TASK ITEM:
Down to the last line, the material below should be reproduced exactly.

PROVIDED INFORMATION:
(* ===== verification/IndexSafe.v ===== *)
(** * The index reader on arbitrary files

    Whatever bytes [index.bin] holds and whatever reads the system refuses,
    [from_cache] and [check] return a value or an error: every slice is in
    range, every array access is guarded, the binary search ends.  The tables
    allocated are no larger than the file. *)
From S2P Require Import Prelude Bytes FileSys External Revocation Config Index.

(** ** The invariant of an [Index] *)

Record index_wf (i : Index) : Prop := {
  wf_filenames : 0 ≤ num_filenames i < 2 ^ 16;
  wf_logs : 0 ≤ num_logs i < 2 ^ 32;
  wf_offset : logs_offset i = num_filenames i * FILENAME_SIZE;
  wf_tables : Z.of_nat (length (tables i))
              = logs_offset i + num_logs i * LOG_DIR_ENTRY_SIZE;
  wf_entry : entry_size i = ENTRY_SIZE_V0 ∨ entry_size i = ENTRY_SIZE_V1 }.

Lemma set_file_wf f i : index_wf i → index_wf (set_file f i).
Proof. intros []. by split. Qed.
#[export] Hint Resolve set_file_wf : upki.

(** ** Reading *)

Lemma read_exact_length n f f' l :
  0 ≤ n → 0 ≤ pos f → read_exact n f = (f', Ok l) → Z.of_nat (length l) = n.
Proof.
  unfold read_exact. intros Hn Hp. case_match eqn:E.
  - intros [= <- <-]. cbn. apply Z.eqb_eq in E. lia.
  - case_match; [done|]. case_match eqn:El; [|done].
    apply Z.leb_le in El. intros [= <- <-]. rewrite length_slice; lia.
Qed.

RESPONSE BOX:
(* ===== verification/IndexSafe.v ===== *)
(** * The index reader on arbitrary files

    Whatever bytes [index.bin] holds and whatever reads the system refuses,
    [from_cache] and [check] return a value or an error: every slice is in
    range, every array access is guarded, the binary search ends.  The tables
    allocated are no larger than the file. *)
From S2P Require Import Prelude Bytes FileSys External Revocation Config Index.

(** ** The invariant of an [Index] *)

Record index_wf (i : Index) : Prop := {
  wf_filenames : 0 ≤ num_filenames i < 2 ^ 16;
  wf_logs : 0 ≤ num_logs i < 2 ^ 32;
  wf_offset : logs_offset i = num_filenames i * FILENAME_SIZE;
  wf_tables : Z.of_nat (length (tables i))
              = logs_offset i + num_logs i * LOG_DIR_ENTRY_SIZE;
  wf_entry : entry_size i = ENTRY_SIZE_V0 ∨ entry_size i = ENTRY_SIZE_V1 }.

Lemma set_file_wf f i : index_wf i → index_wf (set_file f i).
Proof. intros []. by split. Qed.
#[export] Hint Resolve set_file_wf : upki.

(** ** Reading *)

Lemma read_exact_length n f f' l :
  0 ≤ n → 0 ≤ pos f → read_exact n f = (f', Ok l) → Z.of_nat (length l) = n.
Proof.
  unfold read_exact. intros Hn Hp. case_match eqn:E.
  - intros [= <- <-]. cbn. apply Z.eqb_eq in E. lia.
  - case_match; [done|]. case_match eqn:El; [|done].
    apply Z.leb_le in El. intros [= <- <-]. rewrite length_slice; lia.
Qed.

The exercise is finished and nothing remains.